• _SOURCE MATERIAL_

(** * TStateMachine: a shallow embedding of [StateMachine.h]

    The header defines one class template, [TStateMachine<EnumClass,
    TemplateClass>], which keeps a current state and three [std::map]s from
    states to pointers to member functions of the owning class, and calls
    those member functions on the owner when the state changes or on a tick.

    The bodies of the owner's member functions are not part of the header.
    They are parameters of the model: total functions on the whole program
    state, the machine included, since nothing stops a callback from calling
    back into the machine it was called from. *)

From Stdlib Require Import NArith.
From stdpp Require Import base option gmap fin_maps.

(** ** The status enumeration *)

Inductive EStateMachineStatus : Type :=
  | NullOwner
  | StateChanged
  | StateUnchanged
  | TickSuccess.

#[global] Instance EStateMachineStatus_eq_dec : EqDecision EStateMachineStatus.
Proof. solve_decision. Defined.

(** ** Pointers

    [TemplateClass* Owner] is an address; [if(Owner)] tests it against the
    null address. *)

Definition ptr : Type := N.
Definition nullptr : ptr := 0%N.

(** [if(p)] for a pointer [p]. *)
Definition nonnull (p : ptr) : bool := negb (N.eqb p nullptr).

(** ** [std::map::operator[]]

    [m[k]] on a map whose values are (member function) pointers returns the
    value stored at [k]; when there is none it first stores a
    value-initialised one, the null pointer, and returns that. *)

Section Subscript.
Context {K : Type} `{Countable K} {F : Type}.

Definition subscript (m : gmap K (option F)) (k : K)
  : option F * gmap K (option F) :=
  match m !! k with
  | Some v => (v, m)
  | None => (None, <[k := None]> m)
  end.

(** What a reader of the map can learn about [k]: absent and null read the
    same. *)
Definition bound (m : gmap K (option F)) (k : K) : option F :=
  default None (m !! k).
End Subscript.

(** ** The class template

    [template<class EnumClass, class TemplateClass>]. What the machine needs
    of its two parameters: the states, usable as keys of a [std::map], and,
    of the owner class, the names of its [void()] and of its [void(float)]
    member functions. A pointer to member function is [Some] name, or [None]
    when null. [float] is the type of [DeltaTime], which the machine only
    passes on, and [Memory] is everything in the program's memory that is
    not the machine itself, the owner object included. *)

Class Template : Type := {
  EnumClass : Type;
  EnumClass_eq_dec :: EqDecision EnumClass;
  EnumClass_countable :: Countable EnumClass;
  VoidFn : Type;
  FloatFn : Type;
  float : Type;
  Memory : Type;
}.

(** The three typedefs. *)
Abbreviation CallbackOnEnter := (option VoidFn) (only parsing).
Abbreviation CallbackOnUpdate := (option FloatFn) (only parsing).
Abbreviation CallbackOnExit := (option VoidFn) (only parsing).

Section TStateMachine.
Context `{Template}.

Record TStateMachine : Type := mkTStateMachine {
  Owner : ptr;
  CurrentState : EnumClass;
  StatesOnEnter : gmap EnumClass CallbackOnEnter;
  StatesTick : gmap EnumClass CallbackOnUpdate;
  StatesOnExit : gmap EnumClass CallbackOnEnter;
}.

Definition set_CurrentState (s : EnumClass) (sm : TStateMachine) : TStateMachine :=
  mkTStateMachine (Owner sm) s (StatesOnEnter sm) (StatesTick sm) (StatesOnExit sm).
Definition set_StatesOnEnter (m : gmap EnumClass CallbackOnEnter) (sm : TStateMachine)
  : TStateMachine :=
  mkTStateMachine (Owner sm) (CurrentState sm) m (StatesTick sm) (StatesOnExit sm).
Definition set_StatesTick (m : gmap EnumClass CallbackOnUpdate) (sm : TStateMachine)
  : TStateMachine :=
  mkTStateMachine (Owner sm) (CurrentState sm) (StatesOnEnter sm) m (StatesOnExit sm).
Definition set_StatesOnExit (m : gmap EnumClass CallbackOnEnter) (sm : TStateMachine)
  : TStateMachine :=
  mkTStateMachine (Owner sm) (CurrentState sm) (StatesOnEnter sm) (StatesTick sm) m.

(** The constructor: the two assignments, and three empty maps. *)
Definition construct (owner : ptr) (emptyState : EnumClass) : TStateMachine :=
  mkTStateMachine owner emptyState ∅ ∅ ∅.

(** The program state a member function runs in. *)
Record World : Type := mkWorld {
  memory : Memory;
  machine : TStateMachine;
}.

Definition on_machine (f : TStateMachine → TStateMachine) (w : World) : World :=
  mkWorld (memory w) (f (machine w)).

(** One call the machine makes through a pointer to member function:
    [(this->*f)()] or [(this->*f)(DeltaTime)]. *)
Inductive Call : Type :=
  | CallVoid (this : ptr) (f : VoidFn)
  | CallFloat (this : ptr) (f : FloatFn) (DeltaTime : float).

(** A member function of the machine: it reads and writes the world,
    returns a value, and leaves the list of the calls it made itself, in
    the order it made them. Calls made inside a callback's body belong to
    that body and are not listed. *)
Definition M (A : Type) : Type := World → A * World * list Call.

#[global] Instance M_ret : MRet M := λ A a w, (a, w, []).
#[global] Instance M_bind : MBind M := λ A B k m w,
  let '(a, w1, l1) := m w in
  let '(b, w2, l2) := k a w1 in
  (b, w2, l1 ++ l2).

Definition result {A} (r : A * World * list Call) : A := r.1.1.
Definition after {A} (r : A * World * list Call) : World := r.1.2.
Definition calls {A} (r : A * World * list Call) : list Call := r.2.

(** Reading a data member. *)
Definition read {A} (field : TStateMachine → A) : M A :=
  λ w, (field (machine w), w, []).

(** [CurrentState = s;] *)
Definition assign_CurrentState (s : EnumClass) : M () :=
  λ w, ((), on_machine (set_CurrentState s) w, []).

(** [StatesOnEnter[k]], [StatesTick[k]] and [StatesOnExit[k]] read as
    values. *)
Definition StatesOnEnter_at (k : EnumClass) : M CallbackOnEnter :=
  λ w, let '(v, m) := subscript (StatesOnEnter (machine w)) k in
       (v, on_machine (set_StatesOnEnter m) w, []).
Definition StatesTick_at (k : EnumClass) : M CallbackOnUpdate :=
  λ w, let '(v, m) := subscript (StatesTick (machine w)) k in
       (v, on_machine (set_StatesTick m) w, []).
Definition StatesOnExit_at (k : EnumClass) : M CallbackOnExit :=
  λ w, let '(v, m) := subscript (StatesOnExit (machine w)) k in
       (v, on_machine (set_StatesOnExit m) w, []).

• _TASK DESCRIPTION_
How many lines in the records include "Require"? Answer with the number alone.

• _ANSWER FOR THIS EXERCISE_
2